I look up to him and bring my palm to his face, pushing him to face me. “I’m sorry, I couldn’t imagine not having both parents.” He smiles, bringing his hand up to my face and running his thumb across my cheek.

  “You need to stop looking at me like that, or I will kiss you again.”

  I’m looking him deep into his eyes and I’m almost certain that I at least want to try it. “Kiss me; I want you to kiss me.” I whisper. With that, he pulls my face down to his and kisses me; I kiss him back, running my tongue over his until his hand comes up, and he wraps his fingers around the back of my neck. He stops, and begins pulling away from me. “Yeah, we should probably stop.” I blush instantly and look down to the water.

  “No, hey,” he reaches for my face, “Not because I want to, but because I don’t want to push anything.”

  I smile at him. “I didn’t know men like you still exist.”

  He laughs, getting back on to his feet and helping me up. “Maybe just not where you were looking.” He is right; I never have found the real sweet guys attractive. Maybe I should have, and then maybe I wouldn’t be knocked up right now.

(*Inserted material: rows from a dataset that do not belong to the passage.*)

(* ===== verification/DockerSim.v ===== *)
(** * A daemon that keeps the law

    An executable daemon, with calls that fail on command, before or after they took
    effect: what the theorems on the provider's programs are tried on. *)

From S2P Require Import Prelude Text Errors DockerApi.

#[local] Open Scope string_scope.
#[local] Open Scope list_scope.
#[local] Open Scope Z_scope.

Definition find_ref (d : Daemon) (r : string) : option (string * Container) :=
  List.find (fun kv => refers d r (fst kv)) (map_to_list (containers d)).

Definition error {A} (status : Z) : result A ApiError := Err (ServerError status EmptyString).

(** A container that runs is healthy, one that is paused not yet. *)
Definition sim_health (c : Container) : HealthStatus := if c_paused c then HsOther else if c_running c then HsHealthy else HsUnhealthy.

Definition sim_inspect (id : string) (c : Container) : Inspect :=
  mkInspect (Some id) (Some ("/" +:+ c_name c))
    (Some (mkState (Some (if c_paused c then SsPaused else if c_running c then SsRunning else SsExited))
             (Some (c_paused c)) (Some (c_running c)) (Some 0) (Some (Some (sim_health c)))))
    (Some (mkContainerConfig None None (Some (c_labels c)) None)) (Some (c_mode c)) (Some (c_networks c)) None.

(** A call on a container: gone, refused, or done. *)
Definition on_container {A} (d : Daemon) (r : string) (f : string -> Container -> Daemon * result A ApiError) : Daemon * result A ApiError :=
  match find_ref d r with Some (id, c) => f id c | None => (d, error 404) end.

Definition network_gone {A} (d : Daemon) (n : string) (k : Daemon * result A ApiError) : Daemon * result A ApiError :=
  if bool_decide (n ∈ networks d) then k else (d, error 404).

Definition taken (d : Daemon) (id name : string) : bool :=
  bool_decide (is_Some (containers d !! id)) || existsb (fun kv => String.eqb (c_name (snd kv)) name) (map_to_list (containers d)).

Definition attached (d : Daemon) (n : string) : gset string :=
  list_to_set (map fst (List.filter (fun kv => bool_decide (n ∈ c_networks (snd kv))) (map_to_list (containers d)))).

(** A call that goes well, [fresh] an id for a new container. *)
Definition perform (fresh : string) (k : Call) (d : Daemon) : Daemon * result (Answer k) ApiError :=
  match k with
  | CreateContainer options config =>
      let name := match options with Some o => if String.eqb (co_name o) EmptyString then fresh else co_name o | None => fresh end in
      let mode := default "default" (network_mode (host_config config)) in
      if taken d fresh name then (d, error 409)
      else (put fresh (mkContainer name (cf_labels config) mode ∅ false false) d, Ok fresh)
  | StartContainer r => on_container d r (fun id c =>
      if c_paused c then (d, error 409) else if c_running c then (d, error 304) else (put id (set_run true false c) d, Ok tt))
  | StopContainer r _ => on_container d r (fun id c =>
      if c_running c then (put id (set_run false false c) d, Ok tt) else (d, error 304))
  | PauseContainer r => on_container d r (fun id c =>
      if c_running c then (put id (set_run true true c) d, Ok tt) else (d, error 409))
  | UnpauseContainer r => on_container d r (fun id c =>
      if c_paused c then (put id (set_run true false c) d, Ok tt) else (d, error 500))
  | KillContainer r _ => on_container d r (fun id c => (put id (set_run false false c) d, Ok tt))
  | RemoveContainer r _ => on_container d r (fun id c => (drop_container id d, Ok tt))
  | InspectContainer r => on_container d r (fun id c => (d, Ok (sim_inspect id c)))
  | ListContainers labels =>
      (d, Ok (map Some (map fst (List.filter (fun kv => labelled (snd kv) labels) (map_to_list (containers d))))))
  | CreateNetwork n _ => if bool_decide (n ∈ networks d) then (d, error 409) else (with_networks ({[n]} ∪ networks d) d, Ok tt)
  | InspectNetwork n => network_gone d n (d, Ok (Some (attached d n)))
  | ConnectNetwork n r => on_container d r (fun id c => (put id (set_networks ({[n]} ∪ c_networks c) c) d, Ok tt))
  | DisconnectNetwork n r => on_container d r (fun id c => (put id (set_networks (c_networks c ∖ {[n]}) c) d, Ok tt))
  | RemoveNetwork n => network_gone d n (with_networks (networks d ∖ {[n]}) d, Ok tt)
  | WaitContainer _ _ => (d, Ok (Some 0))
  | BuildImage _ _ _ => (d, Ok None)
  | Download _ _ => (d, Ok [])
  | Logs _ _ _ => (d, Ok [])
  | Now => (d, Ok (clock d))
  | Sleep ms => (mkDaemon (containers d) (networks d) (clock d + Z.max 0 ms), Ok tt)
  | _ => (d, Ok tt)
  end.

(** The daemon, the ids it has for new containers, and what is to become of the next
    calls: as they go, or a failure before or after the effect. *)
Record Sim := mkSim { sim_daemon : Daemon; ids : list string; faults : list (option bool) }.

Definition sim (k : Call) (w : Sim) : Sim * result (Answer k) ApiError :=
  let '(fresh, rest) := match ids w with id :: rest => (id, rest) | [] => (EmptyString, []) end in
  let ids' := match k with CreateContainer _ _ => rest | _ => ids w end in
  match k, faults w with
  | Now, _ | Sleep _, _ | _, [] => let '(d, r) := perform fresh k (sim_daemon w) in (mkSim d ids' (faults w), r)
  | _, None :: fs => let '(d, r) := perform fresh k (sim_daemon w) in (mkSim d ids' fs, r)
  | _, Some false :: fs => (mkSim (sim_daemon w) ids' fs, error 500)
  | _, Some true :: fs => (mkSim (fst (perform fresh k (sim_daemon w))) ids' fs, error 500)
  end.

(** ** It keeps the law *)

Lemma drift_refl d : drift d d.
Proof. split; [done|]. split; [lia|]. intros id. destruct (containers d !! id); [by exists false|done]. Qed.

Lemma later_refl d : later d d.
Proof. repeat split. lia. Qed.

Lemma find_ref_some d r id c : find_ref d r = Some (id, c) -> refers d r id = true /\ containers d !! id = Some c.
Proof.
  intros H. apply find_some in H as [Hin Hr]. split; [done|]. apply elem_of_map_to_list, list_elem_of_In, Hin.
Qed.

Lemma find_ref_none d r : find_ref d r = None -> forall id, refers d r id = false.
Proof.
  intros H id. destruct (refers d r id) eqn:E; [|done]. pose proof E as E2. unfold refers in E2.
  destruct (containers d !! id) as [c|] eqn:Ec; [|done]. apply elem_of_map_to_list, list_elem_of_In in Ec.
  pose proof (find_none _ _ H _ Ec) as En. cbn in En. congruence.
Qed.

(** What a call that was performed comes to. *)
Definition performed (k : Call) (d : Daemon) (dr : Daemon * result (Answer k) ApiError) : Prop :=
  match snd dr with
  | Ok a => effect k d (fst dr) a
  | Err e => later d (fst dr) /\ refused k d e /\ match k with Now | Sleep _ => False | _ => True end
  end.

Lemma done_ok k d d' a : effect k d d' a -> performed k d (d', Ok a).
Proof. done. Qed.

Lemma refused_ok k d e : refused k d e -> match k with Now | Sleep _ => False | _ => True end -> performed k d (d, Err e).
Proof. intros. split; [apply later_refl|done]. Qed.

Lemma on_container_ok k d r (f : string -> Container -> Daemon * result (Answer k) ApiError) :
  (forall id c, refers d r id = true -> containers d !! id = Some c -> performed k d (f id c)) ->
  ((forall id, refers d r id = false) -> performed k d (d, error 404)) -> performed k d (on_container d r f).
Proof.
  intros H1 H2. unfold on_container. destruct (find_ref d r) as [[id c]|] eqn:E.
  - destruct (find_ref_some _ _ _ _ E). by apply H1.
  - apply H2, find_ref_none, E.
Qed.

Lemma put_updates r d id c c' (f : Container -> Container -> Prop) : refers d r id = true -> containers d !! id = Some c -> f c c' ->
  updates r d (put id c' d) f.
Proof. intros. exists id, c, c'. repeat (split; [done|]). apply later_refl. Qed.

Create HintDb sim.
#[local] Hint Resolve later_refl put_updates done_ok refused_ok on_container_ok : sim.

Lemma filtered_keys {A B} (p : A * B -> bool) (l : list (A * B)) x :
  x ∈ map fst (List.filter p l) <-> exists b, (x, b) ∈ l /\ p (x, b) = true.
Proof.
  rewrite list_elem_of_In, in_map_iff. split.
  - intros ([y b] & <- & [Hin Hp]%filter_In). exists b. by rewrite list_elem_of_In.
  - intros (b & Hin & Hp). exists (x, b). split; [done|]. apply filter_In. by rewrite <- list_elem_of_In.
Qed.

Lemma filtered_nodup {A B} (p : A * B -> bool) (l : list (A * B)) : NoDup (map fst l) -> NoDup (map fst (List.filter p l)).
Proof.
  induction l as [|[x b] l IH]; cbn; [done|]. intros [Hx Hl]%NoDup_cons. destruct (p (x, b)); [|by apply IH].
  cbn. apply NoDup_cons. split; [|by apply IH]. intros (b' & Hin & _)%filtered_keys. apply Hx.
  apply list_elem_of_In, in_map_iff. exists (x, b'). by rewrite <- list_elem_of_In.
Qed.

Lemma perform_list labels fresh d : performed (ListContainers labels) d (perform fresh (ListContainers labels) d).
Proof.
  apply done_ok. split; [apply later_refl|]. eexists. split; [done|]. split.
  - apply filtered_nodup, NoDup_fst_map_to_list.
  - intros id. rewrite filtered_keys. setoid_rewrite elem_of_map_to_list. done.
Qed.

Lemma perform_create options config fresh d : performed (CreateContainer options config) d (perform fresh (CreateContainer options config) d).
Proof.
  cbn [perform]. set (name := match options with Some o => _ | None => _ end). destruct (taken d fresh name) eqn:Et; [by apply refused_ok|].
  apply orb_false_iff in Et as [Hf _]. apply bool_decide_eq_false in Hf. apply done_ok. split.
  - apply eq_None_not_Some, Hf.
  - eexists. split; [apply later_refl|]. repeat split; done.
Qed.

Lemma perform_inspect_network n fresh d : performed (InspectNetwork n) d (perform fresh (InspectNetwork n) d).
Proof.
  cbn [perform]. unfold network_gone. case_bool_decide as Hn; [|by apply refused_ok; [intros _|]]. apply done_ok. split; [done|].
  split; [apply later_refl|]. intros s id [= <-]. unfold attached. rewrite elem_of_list_to_set, filtered_keys.
  intros (c & Hc%elem_of_map_to_list & _). eauto.
Qed.

Lemma sim_describes id c : describes id c (sim_inspect id c).
Proof.
  repeat (split; [done|]). eexists. split; [done|]. split; [done|]. split; [done|]. cbn.
  by destruct (c_paused c), (c_running c).
Qed.

Lemma perform_ok fresh k d : performed k d (perform fresh k d).
Proof.
  destruct k; try apply perform_create; try apply perform_list; try apply perform_inspect_network; cbn [perform];
    try (apply on_container_ok; [intros x c Hr Hc|intros Hn; apply refused_ok; [|done]]);
    try (by apply done_ok, later_refl).
  - destruct (c_paused c) eqn:Ep; [by apply refused_ok|]. destruct (c_running c) eqn:Ec; [|by apply done_ok; eapply put_updates].
    apply refused_ok; [|done]. intros _. by exists x, c.
  - done.
  - destruct (c_running c) eqn:Ec; [by apply done_ok; eapply put_updates|]. apply refused_ok; [|done]. split; [done|]. intros _. by exists x, c.
  - by split.
  - destruct (c_running c) eqn:Ec; [by apply done_ok; eapply put_updates|by apply refused_ok].
  - done.
  - destruct (c_paused c) eqn:Ec; [by apply done_ok; eapply put_updates|by apply refused_ok].
  - done.
  - apply done_ok. eapply put_updates; [done..|]. by right.
  - done.
  - apply done_ok. exists x. split; [done|apply later_refl].
  - by intros _.
  - apply done_ok. split; [apply later_refl|]. exists x, c. split; [done|]. split; [done|]. apply sim_describes.
  - by intros _.
  - case_bool_decide; [by apply refused_ok|]. apply done_ok. split; [done|apply later_refl].
  - apply done_ok. by eapply put_updates.
  - done.
  - apply done_ok. by eapply put_updates.
  - done.
  - unfold network_gone. case_bool_decide; [|by apply refused_ok; [intros _|]]. apply done_ok. split; [done|apply later_refl].
  - apply done_ok. split; [apply later_refl|done].
  - apply done_ok. split; [split; [done|split; [done|cbn; lia]]|cbn; lia].
Qed.

(** A call of the simulation: performed, or a failure of the daemon's. *)
Lemma answered k d dr : performed k d dr -> answers k d (fst dr) (snd dr).
Proof.
  intros H. exists d. split; [apply drift_refl|]. unfold performed in H. destruct (snd dr) as [a|e]; [done|].
  destruct H as (Hl & Hr & Hk). split; [by left|]. by split.
Qed.

Lemma failed_before k d : match k with Now | Sleep _ => False | _ => True end -> answers k d d (error 500).
Proof. intros Hk. exists d. split; [apply drift_refl|]. split; [left; apply later_refl|]. by split. Qed.

Lemma failed_after k d dr : match k with Now | Sleep _ => False | _ => True end -> performed k d dr -> answers k d (fst dr) (error 500).
Proof.
  intros Hk H. exists d. split; [apply drift_refl|]. split; [|by split]. unfold performed in H.
  destruct (snd dr) as [a|e]; [right; by exists a|left; tauto].
Qed.

Theorem sim_lawful : lawful sim sim_daemon.
Proof.
  intros k w. unfold sim. destruct (match ids w with id :: rest => (id, rest) | [] => (EmptyString, []) end) as [fresh rest].
  pose proof (perform_ok fresh k (sim_daemon w)) as H. pose proof (answered _ _ _ H) as Ha.
  pose proof (failed_after k (sim_daemon w) (perform fresh k (sim_daemon w))) as Hf.
  pose proof (failed_before k (sim_daemon w)) as Hb.
  destruct (perform fresh k (sim_daemon w)) as [d r]; cbn in *.
  destruct k; destruct (faults w) as [|[[]|] fs]; cbn; auto.
Qed.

  “I’ll see you tomorrow?” I ask him, hoping he will say that he is working.

  “I’ll see you tomorrow,” he replies, kissing me on the forehead and leaving. I get into bed, and after thinking over a lot of things, I realise one thing’s for sure; I miss and love Blake like crazy, and there is absolutely no way that I can use Knox as a rebound for my hurt.

  The next morning I wake up feeling like shit; I know I need to end whatever is going on between Knox and I before one of us gets hurt. I’m walking into the house when I hear the phone ringing, catching it just in time. “Hello, Abrahams residence,” I say in a chirpy tone, because that is how you are supposed to answer the phone in this dysfunctional household.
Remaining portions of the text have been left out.